(THE PROBLEM)
Locate the line that contains "(** [bytes.Equal] *)" in the entries below, then repeat it and every following line through the line that contains "Fixpoint stake (n", exactly, and no others.

*** SOURCE INFORMATION ***

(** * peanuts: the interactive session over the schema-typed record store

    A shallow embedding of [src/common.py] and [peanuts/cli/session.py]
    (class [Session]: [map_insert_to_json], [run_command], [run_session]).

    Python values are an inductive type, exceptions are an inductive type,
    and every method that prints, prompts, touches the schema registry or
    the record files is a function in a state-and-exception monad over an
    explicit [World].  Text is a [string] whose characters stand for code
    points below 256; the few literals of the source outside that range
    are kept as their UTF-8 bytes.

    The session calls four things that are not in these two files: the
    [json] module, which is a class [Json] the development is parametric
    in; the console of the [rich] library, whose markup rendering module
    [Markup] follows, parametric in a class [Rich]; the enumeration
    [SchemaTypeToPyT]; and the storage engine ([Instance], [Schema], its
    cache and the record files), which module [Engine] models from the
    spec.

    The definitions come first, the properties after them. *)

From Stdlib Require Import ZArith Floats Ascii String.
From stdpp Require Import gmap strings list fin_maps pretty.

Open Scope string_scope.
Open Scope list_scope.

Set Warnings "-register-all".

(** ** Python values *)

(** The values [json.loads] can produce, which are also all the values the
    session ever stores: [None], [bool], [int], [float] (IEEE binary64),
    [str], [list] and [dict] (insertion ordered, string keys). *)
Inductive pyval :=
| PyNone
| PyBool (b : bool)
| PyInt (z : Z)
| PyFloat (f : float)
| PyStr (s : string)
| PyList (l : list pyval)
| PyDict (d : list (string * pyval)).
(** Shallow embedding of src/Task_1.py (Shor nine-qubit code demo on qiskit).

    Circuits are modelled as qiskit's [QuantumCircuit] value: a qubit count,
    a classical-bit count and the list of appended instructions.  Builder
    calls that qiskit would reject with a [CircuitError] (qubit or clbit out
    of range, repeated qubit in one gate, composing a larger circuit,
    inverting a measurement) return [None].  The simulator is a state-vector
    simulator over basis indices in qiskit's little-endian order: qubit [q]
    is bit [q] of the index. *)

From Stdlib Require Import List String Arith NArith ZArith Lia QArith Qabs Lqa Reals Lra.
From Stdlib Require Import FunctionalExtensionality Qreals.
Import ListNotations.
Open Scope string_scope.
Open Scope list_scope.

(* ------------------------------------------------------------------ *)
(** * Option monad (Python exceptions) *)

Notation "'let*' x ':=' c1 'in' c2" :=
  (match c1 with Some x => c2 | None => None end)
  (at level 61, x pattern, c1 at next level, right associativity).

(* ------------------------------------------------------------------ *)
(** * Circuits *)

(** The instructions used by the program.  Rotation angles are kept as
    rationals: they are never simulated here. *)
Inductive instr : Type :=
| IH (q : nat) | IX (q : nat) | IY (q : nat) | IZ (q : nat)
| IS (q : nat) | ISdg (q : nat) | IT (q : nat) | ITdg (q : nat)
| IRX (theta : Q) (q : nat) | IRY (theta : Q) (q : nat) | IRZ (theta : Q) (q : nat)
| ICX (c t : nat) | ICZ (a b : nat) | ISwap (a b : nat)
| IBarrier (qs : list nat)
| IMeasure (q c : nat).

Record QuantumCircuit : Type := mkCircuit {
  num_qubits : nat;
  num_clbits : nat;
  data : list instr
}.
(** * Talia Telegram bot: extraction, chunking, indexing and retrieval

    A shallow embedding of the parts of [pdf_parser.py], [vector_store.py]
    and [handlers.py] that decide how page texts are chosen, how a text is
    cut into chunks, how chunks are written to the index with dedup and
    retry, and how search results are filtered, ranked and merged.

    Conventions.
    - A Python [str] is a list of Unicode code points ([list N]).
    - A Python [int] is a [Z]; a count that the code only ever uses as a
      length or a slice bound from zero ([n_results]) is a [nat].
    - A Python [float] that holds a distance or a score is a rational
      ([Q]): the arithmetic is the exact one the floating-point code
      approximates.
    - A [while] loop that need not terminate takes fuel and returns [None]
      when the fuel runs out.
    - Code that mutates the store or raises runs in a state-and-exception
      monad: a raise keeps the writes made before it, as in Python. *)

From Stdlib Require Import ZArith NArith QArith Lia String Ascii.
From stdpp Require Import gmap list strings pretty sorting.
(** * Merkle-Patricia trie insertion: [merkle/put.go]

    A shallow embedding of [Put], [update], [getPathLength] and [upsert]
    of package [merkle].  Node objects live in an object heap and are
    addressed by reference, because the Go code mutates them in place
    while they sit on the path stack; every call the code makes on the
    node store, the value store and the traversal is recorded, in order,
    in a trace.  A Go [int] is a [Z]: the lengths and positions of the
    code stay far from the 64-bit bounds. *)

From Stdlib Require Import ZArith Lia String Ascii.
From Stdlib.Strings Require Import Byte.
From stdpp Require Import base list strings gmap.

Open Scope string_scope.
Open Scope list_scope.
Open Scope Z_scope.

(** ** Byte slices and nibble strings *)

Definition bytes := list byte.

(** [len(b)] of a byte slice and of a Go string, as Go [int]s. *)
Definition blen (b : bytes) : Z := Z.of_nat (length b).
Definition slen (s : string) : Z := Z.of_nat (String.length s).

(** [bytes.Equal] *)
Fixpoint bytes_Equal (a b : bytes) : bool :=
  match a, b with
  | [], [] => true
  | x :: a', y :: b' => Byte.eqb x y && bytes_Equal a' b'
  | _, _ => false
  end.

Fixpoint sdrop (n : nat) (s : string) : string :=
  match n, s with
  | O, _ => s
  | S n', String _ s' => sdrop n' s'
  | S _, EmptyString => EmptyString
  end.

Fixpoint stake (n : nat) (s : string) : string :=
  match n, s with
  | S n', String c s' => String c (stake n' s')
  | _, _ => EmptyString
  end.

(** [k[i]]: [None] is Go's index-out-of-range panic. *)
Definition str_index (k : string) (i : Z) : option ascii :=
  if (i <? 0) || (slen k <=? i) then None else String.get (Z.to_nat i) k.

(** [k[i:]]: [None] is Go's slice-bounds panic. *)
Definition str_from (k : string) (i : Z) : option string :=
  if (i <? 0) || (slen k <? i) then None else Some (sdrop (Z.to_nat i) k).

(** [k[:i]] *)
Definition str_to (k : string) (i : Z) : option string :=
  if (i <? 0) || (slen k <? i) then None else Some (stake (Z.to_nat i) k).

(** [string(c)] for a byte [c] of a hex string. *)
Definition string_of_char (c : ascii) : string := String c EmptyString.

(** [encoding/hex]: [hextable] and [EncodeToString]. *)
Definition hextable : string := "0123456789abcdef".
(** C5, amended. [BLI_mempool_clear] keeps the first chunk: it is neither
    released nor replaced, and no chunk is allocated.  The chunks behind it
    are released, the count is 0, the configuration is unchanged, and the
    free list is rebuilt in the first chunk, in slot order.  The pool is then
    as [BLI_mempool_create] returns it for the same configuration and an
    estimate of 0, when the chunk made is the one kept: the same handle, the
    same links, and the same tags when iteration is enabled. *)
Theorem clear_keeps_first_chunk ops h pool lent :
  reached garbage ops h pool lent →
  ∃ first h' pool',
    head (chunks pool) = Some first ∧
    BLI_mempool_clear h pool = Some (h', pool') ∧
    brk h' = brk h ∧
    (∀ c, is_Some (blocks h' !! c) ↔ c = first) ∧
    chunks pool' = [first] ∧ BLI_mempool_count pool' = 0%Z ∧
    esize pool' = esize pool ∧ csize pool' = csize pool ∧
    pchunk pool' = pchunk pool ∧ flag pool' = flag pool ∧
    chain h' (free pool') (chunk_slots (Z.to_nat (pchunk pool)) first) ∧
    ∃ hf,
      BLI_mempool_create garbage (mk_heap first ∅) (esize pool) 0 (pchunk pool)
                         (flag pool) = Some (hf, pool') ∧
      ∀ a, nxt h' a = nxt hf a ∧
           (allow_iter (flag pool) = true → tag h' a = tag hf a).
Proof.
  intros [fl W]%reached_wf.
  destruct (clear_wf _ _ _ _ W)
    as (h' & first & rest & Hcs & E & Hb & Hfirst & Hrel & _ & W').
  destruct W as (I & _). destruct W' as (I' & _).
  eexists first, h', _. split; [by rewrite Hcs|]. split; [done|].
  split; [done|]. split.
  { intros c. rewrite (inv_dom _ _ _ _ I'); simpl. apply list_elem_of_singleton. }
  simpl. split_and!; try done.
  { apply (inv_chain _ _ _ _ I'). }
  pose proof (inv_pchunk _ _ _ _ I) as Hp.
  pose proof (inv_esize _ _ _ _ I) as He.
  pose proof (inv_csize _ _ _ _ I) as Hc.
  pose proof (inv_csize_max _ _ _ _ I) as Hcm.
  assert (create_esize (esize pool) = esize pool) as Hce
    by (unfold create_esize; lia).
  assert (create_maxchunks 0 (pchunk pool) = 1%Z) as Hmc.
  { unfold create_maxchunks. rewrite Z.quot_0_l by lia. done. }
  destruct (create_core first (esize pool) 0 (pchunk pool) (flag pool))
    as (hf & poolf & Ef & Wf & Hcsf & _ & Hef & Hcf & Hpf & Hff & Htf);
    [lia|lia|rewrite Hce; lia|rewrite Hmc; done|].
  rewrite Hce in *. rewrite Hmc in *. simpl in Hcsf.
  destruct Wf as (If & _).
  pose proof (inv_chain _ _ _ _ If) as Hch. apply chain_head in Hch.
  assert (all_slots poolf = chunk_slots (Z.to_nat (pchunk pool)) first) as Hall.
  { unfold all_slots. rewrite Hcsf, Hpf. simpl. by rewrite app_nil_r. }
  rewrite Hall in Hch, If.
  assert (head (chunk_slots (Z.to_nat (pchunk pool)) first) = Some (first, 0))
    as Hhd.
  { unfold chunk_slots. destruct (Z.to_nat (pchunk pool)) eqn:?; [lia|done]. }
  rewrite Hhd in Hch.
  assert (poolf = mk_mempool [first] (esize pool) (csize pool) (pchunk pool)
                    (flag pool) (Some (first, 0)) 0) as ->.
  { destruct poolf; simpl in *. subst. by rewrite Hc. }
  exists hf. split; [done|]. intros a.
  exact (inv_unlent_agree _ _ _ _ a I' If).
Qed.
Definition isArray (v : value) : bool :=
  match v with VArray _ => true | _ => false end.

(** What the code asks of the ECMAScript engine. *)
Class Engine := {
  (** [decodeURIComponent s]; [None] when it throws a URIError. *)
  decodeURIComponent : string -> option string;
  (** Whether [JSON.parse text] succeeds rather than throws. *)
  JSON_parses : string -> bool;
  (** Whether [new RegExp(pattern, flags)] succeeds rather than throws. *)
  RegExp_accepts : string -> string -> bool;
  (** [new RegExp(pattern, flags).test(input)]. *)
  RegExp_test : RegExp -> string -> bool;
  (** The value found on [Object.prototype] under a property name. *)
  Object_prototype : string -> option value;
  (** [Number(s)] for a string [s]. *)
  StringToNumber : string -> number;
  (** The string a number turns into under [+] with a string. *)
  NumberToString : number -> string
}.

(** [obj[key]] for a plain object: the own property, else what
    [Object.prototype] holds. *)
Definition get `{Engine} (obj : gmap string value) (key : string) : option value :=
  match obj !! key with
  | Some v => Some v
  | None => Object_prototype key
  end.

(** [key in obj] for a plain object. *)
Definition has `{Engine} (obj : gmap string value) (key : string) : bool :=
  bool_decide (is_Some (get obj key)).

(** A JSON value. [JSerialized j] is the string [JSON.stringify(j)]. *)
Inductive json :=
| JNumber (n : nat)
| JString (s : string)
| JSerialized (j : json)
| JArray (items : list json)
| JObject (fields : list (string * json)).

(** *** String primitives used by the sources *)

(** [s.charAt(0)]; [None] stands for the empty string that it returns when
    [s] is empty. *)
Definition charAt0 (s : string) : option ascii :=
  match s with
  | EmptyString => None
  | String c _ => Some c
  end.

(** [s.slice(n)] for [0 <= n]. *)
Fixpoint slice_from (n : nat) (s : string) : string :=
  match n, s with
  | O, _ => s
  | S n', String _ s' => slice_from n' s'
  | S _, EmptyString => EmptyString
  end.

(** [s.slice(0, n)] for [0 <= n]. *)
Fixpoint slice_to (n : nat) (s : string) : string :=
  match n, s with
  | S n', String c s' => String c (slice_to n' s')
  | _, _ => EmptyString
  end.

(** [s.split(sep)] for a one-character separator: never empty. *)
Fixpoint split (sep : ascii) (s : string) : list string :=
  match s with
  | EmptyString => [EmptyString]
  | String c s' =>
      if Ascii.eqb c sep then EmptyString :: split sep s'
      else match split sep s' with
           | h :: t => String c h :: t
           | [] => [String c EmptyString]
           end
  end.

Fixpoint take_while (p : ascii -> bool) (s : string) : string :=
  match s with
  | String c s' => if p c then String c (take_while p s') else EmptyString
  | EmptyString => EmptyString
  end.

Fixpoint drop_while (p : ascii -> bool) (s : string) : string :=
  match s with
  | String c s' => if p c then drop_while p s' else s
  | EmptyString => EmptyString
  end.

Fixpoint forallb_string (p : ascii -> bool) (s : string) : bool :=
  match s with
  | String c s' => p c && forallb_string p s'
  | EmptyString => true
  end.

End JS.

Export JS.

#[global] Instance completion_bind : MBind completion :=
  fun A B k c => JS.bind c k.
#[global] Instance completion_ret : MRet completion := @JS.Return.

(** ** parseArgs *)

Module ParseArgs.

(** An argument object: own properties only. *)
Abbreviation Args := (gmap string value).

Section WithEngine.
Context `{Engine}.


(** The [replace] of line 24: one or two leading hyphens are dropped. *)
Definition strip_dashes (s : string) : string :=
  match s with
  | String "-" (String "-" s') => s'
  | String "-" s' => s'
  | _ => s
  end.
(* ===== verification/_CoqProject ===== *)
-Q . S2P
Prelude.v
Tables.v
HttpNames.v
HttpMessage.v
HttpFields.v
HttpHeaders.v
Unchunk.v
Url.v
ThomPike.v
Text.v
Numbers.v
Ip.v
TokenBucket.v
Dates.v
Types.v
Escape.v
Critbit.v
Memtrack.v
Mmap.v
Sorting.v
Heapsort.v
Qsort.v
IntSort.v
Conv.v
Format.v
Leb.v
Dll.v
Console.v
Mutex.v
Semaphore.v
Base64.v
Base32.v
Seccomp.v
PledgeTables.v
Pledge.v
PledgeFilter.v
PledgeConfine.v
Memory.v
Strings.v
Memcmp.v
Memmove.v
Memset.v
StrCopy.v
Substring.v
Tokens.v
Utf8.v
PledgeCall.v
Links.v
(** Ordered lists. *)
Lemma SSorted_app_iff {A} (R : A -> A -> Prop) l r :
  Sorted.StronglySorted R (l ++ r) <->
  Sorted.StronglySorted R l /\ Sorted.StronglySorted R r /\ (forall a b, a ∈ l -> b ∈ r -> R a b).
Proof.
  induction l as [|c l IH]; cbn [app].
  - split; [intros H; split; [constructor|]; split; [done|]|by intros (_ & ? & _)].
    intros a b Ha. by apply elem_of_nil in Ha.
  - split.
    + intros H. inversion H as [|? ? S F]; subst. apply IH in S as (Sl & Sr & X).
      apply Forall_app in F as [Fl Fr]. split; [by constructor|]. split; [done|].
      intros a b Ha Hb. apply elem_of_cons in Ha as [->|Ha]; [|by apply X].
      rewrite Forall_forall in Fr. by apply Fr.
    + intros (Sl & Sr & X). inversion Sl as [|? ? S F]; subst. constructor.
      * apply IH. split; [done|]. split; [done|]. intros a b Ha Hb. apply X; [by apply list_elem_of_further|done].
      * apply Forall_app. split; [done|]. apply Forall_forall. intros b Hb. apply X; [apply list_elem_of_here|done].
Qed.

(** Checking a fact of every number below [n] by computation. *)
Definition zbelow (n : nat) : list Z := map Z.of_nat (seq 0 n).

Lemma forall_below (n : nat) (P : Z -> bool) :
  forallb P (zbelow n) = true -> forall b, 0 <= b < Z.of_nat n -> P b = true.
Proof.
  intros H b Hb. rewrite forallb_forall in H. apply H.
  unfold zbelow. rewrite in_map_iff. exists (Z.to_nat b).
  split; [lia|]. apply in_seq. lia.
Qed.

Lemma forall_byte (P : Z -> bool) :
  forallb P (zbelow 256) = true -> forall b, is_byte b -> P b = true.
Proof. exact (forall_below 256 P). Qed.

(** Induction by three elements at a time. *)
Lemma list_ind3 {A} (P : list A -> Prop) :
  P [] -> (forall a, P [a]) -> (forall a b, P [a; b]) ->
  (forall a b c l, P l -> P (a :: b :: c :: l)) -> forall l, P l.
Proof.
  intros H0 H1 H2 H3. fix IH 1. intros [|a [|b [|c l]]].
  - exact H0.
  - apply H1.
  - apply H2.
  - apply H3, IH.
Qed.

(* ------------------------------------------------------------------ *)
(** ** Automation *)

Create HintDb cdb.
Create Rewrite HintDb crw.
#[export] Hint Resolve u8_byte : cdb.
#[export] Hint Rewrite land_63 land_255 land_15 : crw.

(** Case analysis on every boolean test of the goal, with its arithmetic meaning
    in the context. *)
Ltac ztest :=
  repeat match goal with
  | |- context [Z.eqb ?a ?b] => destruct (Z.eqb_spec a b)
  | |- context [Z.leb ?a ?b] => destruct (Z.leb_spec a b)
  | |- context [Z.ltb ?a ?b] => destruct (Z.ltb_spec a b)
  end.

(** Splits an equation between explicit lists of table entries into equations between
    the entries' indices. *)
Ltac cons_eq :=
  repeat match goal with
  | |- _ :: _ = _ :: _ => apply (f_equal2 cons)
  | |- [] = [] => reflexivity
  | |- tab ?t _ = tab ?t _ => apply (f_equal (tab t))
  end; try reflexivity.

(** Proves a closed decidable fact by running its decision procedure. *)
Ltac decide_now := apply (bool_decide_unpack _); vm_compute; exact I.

*** End of SOURCE INFORMATION ***

(RESULT OF THIS TASK)
(** [bytes.Equal] *)
Fixpoint bytes_Equal (a b : bytes) : bool :=
  match a, b with
  | [], [] => true
  | x :: a', y :: b' => Byte.eqb x y && bytes_Equal a' b'
  | _, _ => false
  end.

Fixpoint sdrop (n : nat) (s : string) : string :=
  match n, s with
  | O, _ => s
  | S n', String _ s' => sdrop n' s'
  | S _, EmptyString => EmptyString
  end.

Fixpoint stake (n : nat) (s : string) : string :=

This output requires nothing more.